--- Supplied data Enclosed Below ---

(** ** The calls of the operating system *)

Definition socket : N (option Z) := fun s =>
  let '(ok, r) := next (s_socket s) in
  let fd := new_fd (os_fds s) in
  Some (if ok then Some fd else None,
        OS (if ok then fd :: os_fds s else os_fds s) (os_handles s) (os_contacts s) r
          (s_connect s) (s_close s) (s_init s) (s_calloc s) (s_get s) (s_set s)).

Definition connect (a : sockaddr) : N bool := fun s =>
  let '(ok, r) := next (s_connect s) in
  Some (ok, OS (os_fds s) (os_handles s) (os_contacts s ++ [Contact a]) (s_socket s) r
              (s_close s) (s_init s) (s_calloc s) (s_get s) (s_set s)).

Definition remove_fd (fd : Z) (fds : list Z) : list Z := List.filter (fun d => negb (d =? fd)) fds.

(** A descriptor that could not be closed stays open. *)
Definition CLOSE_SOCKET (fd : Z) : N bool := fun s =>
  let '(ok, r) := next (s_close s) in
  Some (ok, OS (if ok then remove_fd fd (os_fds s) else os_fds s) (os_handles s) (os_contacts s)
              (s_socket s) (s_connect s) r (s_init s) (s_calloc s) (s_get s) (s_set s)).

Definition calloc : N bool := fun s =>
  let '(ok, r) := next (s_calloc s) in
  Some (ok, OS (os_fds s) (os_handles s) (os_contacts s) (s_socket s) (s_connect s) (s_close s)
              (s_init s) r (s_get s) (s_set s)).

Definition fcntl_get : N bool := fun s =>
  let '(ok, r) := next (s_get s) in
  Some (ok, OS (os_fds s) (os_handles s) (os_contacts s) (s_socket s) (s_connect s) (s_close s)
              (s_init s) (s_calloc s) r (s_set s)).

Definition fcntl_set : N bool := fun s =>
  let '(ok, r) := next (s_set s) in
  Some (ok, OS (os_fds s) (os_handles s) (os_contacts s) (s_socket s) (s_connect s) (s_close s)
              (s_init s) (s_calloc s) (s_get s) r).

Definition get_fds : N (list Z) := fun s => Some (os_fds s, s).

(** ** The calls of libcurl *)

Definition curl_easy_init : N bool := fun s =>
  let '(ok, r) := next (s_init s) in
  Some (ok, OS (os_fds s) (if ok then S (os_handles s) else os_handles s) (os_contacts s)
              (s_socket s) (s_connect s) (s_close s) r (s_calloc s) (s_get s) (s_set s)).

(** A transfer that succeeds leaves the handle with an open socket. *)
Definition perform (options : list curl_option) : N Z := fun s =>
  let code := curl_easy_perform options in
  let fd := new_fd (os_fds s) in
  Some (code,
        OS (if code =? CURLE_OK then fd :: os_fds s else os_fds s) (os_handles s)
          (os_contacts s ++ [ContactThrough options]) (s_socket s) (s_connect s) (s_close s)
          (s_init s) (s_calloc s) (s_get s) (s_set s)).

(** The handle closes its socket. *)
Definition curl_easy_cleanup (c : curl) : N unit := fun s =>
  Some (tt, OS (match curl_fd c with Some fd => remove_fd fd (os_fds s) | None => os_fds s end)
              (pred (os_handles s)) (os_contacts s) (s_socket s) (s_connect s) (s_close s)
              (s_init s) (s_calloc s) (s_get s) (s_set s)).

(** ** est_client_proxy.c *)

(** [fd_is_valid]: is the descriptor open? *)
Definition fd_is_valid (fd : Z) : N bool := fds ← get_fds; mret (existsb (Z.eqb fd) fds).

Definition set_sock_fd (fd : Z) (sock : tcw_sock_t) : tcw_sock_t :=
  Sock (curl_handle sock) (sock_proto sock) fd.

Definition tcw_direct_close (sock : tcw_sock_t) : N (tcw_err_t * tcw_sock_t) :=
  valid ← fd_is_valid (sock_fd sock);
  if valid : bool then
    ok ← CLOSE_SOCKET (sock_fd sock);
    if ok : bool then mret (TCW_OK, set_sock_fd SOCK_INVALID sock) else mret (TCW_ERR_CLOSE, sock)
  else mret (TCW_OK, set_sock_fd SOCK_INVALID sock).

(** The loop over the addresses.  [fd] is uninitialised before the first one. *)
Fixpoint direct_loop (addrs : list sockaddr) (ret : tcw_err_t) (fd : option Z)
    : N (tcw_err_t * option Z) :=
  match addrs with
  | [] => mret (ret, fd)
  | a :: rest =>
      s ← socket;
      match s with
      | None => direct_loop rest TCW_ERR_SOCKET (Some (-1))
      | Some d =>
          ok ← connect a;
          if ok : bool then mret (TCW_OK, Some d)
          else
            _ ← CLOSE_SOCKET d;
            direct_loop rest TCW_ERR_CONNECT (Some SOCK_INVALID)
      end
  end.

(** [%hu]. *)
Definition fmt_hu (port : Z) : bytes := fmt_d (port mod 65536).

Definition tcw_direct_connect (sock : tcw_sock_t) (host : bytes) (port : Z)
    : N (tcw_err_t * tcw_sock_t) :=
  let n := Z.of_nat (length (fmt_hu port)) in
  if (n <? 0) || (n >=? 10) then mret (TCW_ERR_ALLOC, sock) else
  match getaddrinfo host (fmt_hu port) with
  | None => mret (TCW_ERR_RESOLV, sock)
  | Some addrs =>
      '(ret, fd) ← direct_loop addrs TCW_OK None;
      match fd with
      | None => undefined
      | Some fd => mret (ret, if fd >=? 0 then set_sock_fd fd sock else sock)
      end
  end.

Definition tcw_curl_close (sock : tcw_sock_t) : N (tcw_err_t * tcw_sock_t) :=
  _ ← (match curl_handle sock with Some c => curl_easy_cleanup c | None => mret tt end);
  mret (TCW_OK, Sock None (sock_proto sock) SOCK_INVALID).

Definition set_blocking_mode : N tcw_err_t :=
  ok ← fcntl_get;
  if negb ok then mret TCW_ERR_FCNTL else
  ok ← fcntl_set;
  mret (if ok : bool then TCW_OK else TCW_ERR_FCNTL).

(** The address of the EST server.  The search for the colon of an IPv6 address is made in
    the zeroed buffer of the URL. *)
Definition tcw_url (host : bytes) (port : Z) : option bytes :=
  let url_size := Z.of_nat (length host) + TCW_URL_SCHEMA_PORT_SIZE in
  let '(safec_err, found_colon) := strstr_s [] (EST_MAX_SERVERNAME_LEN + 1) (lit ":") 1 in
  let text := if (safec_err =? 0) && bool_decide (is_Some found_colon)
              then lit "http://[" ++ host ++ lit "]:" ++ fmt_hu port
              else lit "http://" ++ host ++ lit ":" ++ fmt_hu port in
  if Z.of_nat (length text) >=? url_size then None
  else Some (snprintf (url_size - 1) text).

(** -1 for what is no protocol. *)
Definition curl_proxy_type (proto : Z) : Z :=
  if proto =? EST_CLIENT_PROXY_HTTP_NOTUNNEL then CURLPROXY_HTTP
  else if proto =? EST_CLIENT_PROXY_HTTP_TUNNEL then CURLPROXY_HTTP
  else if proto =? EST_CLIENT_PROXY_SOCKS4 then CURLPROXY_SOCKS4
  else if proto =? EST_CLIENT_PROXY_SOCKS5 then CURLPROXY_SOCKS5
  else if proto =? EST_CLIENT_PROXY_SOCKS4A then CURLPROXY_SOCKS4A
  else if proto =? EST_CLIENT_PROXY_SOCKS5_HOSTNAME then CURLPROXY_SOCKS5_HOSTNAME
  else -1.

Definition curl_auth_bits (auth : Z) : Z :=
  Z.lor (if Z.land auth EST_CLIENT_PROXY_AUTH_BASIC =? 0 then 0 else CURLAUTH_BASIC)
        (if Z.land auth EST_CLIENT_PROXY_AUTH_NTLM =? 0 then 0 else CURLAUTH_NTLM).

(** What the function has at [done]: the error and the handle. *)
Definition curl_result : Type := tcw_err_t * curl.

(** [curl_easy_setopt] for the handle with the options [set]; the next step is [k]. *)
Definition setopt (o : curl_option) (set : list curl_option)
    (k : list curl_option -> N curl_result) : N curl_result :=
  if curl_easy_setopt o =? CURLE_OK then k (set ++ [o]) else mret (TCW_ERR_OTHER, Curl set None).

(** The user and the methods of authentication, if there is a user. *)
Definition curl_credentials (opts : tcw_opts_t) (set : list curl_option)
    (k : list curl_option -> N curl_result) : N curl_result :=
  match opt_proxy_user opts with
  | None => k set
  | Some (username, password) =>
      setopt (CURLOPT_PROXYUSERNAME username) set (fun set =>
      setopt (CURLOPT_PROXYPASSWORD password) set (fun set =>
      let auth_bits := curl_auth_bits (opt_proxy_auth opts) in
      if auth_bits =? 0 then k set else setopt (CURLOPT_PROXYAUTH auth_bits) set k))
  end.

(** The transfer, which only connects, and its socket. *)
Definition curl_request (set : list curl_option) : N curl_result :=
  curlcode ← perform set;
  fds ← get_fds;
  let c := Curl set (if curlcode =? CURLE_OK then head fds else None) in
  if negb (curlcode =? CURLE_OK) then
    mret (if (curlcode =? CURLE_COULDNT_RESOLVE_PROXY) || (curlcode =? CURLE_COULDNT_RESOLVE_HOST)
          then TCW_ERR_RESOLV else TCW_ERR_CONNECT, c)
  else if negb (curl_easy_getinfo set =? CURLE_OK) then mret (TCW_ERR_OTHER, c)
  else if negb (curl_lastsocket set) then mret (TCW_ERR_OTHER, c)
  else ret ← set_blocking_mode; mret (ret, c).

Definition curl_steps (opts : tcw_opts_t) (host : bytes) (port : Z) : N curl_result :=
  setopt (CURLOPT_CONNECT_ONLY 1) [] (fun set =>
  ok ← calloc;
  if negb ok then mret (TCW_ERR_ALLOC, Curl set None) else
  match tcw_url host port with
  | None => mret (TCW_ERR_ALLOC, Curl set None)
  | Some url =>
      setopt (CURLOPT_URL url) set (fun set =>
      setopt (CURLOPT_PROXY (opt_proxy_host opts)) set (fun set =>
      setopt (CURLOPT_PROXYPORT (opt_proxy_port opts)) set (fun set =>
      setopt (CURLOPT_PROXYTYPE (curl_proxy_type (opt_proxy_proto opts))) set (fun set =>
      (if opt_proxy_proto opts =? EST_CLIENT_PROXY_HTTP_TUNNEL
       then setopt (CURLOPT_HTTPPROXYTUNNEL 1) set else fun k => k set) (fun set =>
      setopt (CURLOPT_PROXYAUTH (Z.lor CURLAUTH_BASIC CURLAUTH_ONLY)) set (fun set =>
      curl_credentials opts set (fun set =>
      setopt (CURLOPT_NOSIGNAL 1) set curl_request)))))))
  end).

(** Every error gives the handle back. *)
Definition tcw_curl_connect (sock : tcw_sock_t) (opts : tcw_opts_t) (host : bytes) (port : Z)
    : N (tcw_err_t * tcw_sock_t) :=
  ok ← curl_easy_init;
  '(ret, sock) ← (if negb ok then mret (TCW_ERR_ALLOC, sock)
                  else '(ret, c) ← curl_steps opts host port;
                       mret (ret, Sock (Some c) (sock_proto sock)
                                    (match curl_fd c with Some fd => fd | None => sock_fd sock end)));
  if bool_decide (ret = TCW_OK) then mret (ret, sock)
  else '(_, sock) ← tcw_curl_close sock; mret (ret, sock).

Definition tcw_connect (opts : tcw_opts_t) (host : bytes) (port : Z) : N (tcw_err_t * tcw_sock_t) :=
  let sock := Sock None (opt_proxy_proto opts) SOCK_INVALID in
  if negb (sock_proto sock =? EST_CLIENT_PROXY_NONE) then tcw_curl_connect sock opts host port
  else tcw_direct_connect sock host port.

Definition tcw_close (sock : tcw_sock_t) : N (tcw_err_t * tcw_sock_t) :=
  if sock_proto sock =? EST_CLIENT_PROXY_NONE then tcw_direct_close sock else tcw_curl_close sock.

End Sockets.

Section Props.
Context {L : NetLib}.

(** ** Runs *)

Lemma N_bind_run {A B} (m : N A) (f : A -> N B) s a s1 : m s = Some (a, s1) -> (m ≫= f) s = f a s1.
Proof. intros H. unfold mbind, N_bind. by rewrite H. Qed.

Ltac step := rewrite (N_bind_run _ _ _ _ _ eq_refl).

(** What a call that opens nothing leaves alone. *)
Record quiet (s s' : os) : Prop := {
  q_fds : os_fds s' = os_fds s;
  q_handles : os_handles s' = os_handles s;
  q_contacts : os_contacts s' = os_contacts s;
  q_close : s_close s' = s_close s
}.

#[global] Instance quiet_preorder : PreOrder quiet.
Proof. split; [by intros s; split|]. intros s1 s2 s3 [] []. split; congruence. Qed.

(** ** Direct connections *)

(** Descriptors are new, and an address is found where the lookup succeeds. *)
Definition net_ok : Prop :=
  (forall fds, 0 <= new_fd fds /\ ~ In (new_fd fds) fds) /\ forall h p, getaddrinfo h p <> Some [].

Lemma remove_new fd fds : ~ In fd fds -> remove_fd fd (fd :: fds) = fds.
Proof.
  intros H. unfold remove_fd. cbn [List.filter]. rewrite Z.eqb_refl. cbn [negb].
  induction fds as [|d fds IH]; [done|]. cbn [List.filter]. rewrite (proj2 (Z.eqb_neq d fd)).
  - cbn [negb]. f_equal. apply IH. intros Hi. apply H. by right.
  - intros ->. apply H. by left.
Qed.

--- End of Enclosed Supplied data ---
--- Supplied data Enclosed Below ---

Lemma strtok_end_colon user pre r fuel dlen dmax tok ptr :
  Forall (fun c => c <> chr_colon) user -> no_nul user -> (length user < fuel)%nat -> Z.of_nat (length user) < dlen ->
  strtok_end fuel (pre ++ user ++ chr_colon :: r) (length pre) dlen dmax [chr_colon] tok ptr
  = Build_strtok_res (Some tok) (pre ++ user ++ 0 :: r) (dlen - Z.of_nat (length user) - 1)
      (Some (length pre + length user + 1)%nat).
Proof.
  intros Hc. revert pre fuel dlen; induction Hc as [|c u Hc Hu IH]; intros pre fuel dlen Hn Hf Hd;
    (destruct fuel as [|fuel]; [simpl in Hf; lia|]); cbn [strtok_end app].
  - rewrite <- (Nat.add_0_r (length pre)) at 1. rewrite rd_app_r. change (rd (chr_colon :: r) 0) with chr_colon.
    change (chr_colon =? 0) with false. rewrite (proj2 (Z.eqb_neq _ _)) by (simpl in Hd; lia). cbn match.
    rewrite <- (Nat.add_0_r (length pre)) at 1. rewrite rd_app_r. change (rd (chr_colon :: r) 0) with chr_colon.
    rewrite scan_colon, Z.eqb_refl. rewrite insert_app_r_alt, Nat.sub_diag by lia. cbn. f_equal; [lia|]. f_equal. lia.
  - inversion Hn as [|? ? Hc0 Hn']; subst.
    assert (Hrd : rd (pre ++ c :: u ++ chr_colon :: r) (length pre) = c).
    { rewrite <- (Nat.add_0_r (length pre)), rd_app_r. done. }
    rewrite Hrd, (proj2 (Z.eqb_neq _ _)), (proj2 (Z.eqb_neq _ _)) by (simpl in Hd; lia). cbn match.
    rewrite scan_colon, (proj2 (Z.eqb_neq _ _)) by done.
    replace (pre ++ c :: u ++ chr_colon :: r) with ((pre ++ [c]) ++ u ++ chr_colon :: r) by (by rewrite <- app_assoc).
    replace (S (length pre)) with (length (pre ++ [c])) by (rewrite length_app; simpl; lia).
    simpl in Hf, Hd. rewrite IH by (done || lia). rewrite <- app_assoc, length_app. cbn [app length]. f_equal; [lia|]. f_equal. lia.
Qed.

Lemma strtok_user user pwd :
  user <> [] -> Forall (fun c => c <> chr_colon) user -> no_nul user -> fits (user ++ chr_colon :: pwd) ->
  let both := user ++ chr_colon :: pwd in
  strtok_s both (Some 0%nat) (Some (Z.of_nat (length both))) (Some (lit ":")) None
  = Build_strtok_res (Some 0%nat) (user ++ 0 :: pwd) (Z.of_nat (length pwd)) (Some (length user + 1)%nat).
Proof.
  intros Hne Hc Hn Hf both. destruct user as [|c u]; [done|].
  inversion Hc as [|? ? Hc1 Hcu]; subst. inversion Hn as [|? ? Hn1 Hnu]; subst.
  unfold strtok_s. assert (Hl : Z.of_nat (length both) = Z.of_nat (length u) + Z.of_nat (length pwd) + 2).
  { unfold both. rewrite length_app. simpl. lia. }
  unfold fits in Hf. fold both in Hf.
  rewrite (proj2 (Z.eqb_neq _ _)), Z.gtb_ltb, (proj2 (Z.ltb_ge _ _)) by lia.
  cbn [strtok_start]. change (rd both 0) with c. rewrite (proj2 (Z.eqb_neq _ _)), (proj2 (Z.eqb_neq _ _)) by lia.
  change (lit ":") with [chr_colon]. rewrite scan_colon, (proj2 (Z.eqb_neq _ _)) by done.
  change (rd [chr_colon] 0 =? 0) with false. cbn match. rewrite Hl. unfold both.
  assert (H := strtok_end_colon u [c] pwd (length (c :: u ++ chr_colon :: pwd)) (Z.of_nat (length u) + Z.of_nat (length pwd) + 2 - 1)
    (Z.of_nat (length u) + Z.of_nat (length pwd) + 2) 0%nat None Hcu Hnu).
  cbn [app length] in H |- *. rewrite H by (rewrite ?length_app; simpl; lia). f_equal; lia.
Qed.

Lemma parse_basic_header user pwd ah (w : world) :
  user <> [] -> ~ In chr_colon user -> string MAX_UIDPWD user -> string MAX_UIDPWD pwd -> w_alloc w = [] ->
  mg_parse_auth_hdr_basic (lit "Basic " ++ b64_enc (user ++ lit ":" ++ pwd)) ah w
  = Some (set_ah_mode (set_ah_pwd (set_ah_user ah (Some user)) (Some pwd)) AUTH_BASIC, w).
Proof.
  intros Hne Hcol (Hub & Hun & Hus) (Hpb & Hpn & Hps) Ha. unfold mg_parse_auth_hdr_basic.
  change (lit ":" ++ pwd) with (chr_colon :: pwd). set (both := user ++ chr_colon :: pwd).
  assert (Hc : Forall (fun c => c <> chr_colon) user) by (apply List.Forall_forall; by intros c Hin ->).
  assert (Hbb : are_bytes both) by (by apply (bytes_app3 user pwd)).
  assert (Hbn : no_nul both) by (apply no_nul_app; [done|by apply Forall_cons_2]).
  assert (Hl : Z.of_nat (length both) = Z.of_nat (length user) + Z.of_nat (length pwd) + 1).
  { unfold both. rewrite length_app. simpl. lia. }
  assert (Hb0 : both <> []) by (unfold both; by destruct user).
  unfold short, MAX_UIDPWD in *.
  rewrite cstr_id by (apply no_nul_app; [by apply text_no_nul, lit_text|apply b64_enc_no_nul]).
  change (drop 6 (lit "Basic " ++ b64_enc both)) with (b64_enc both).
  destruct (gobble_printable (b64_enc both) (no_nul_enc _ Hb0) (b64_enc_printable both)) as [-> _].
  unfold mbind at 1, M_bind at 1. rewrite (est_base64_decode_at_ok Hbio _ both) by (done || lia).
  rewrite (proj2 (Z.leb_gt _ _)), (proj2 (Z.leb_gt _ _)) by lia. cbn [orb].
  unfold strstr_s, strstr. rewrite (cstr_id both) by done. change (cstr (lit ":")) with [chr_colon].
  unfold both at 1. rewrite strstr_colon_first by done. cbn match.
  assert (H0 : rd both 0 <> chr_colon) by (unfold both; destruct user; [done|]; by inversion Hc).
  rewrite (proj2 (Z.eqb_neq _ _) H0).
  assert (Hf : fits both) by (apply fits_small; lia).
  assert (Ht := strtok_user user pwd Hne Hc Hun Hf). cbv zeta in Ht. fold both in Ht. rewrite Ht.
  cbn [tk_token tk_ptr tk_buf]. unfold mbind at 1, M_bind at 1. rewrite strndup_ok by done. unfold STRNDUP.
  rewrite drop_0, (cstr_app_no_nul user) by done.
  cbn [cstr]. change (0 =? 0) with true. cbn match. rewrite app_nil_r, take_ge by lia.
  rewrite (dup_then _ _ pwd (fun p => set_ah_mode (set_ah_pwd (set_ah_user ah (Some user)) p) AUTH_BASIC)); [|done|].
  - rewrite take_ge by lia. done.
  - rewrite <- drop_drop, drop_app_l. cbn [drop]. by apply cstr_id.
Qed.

--- End of Enclosed Supplied data ---

_Work to be completed_
In the listing above, transcribe exactly everything from the line containing "(** ** The calls of the operating system *)" down to the line containing "(s_init s) (s_calloc s) r", including both and nothing more.

_Your response_
(** ** The calls of the operating system *)

Definition socket : N (option Z) := fun s =>
  let '(ok, r) := next (s_socket s) in
  let fd := new_fd (os_fds s) in
  Some (if ok then Some fd else None,
        OS (if ok then fd :: os_fds s else os_fds s) (os_handles s) (os_contacts s) r
          (s_connect s) (s_close s) (s_init s) (s_calloc s) (s_get s) (s_set s)).

Definition connect (a : sockaddr) : N bool := fun s =>
  let '(ok, r) := next (s_connect s) in
  Some (ok, OS (os_fds s) (os_handles s) (os_contacts s ++ [Contact a]) (s_socket s) r
              (s_close s) (s_init s) (s_calloc s) (s_get s) (s_set s)).

Definition remove_fd (fd : Z) (fds : list Z) : list Z := List.filter (fun d => negb (d =? fd)) fds.

(** A descriptor that could not be closed stays open. *)
Definition CLOSE_SOCKET (fd : Z) : N bool := fun s =>
  let '(ok, r) := next (s_close s) in
  Some (ok, OS (if ok then remove_fd fd (os_fds s) else os_fds s) (os_handles s) (os_contacts s)
              (s_socket s) (s_connect s) r (s_init s) (s_calloc s) (s_get s) (s_set s)).

Definition calloc : N bool := fun s =>
  let '(ok, r) := next (s_calloc s) in
  Some (ok, OS (os_fds s) (os_handles s) (os_contacts s) (s_socket s) (s_connect s) (s_close s)
              (s_init s) r (s_get s) (s_set s)).

Definition fcntl_get : N bool := fun s =>
  let '(ok, r) := next (s_get s) in
  Some (ok, OS (os_fds s) (os_handles s) (os_contacts s) (s_socket s) (s_connect s) (s_close s)
              (s_init s) (s_calloc s) r (s_set s)).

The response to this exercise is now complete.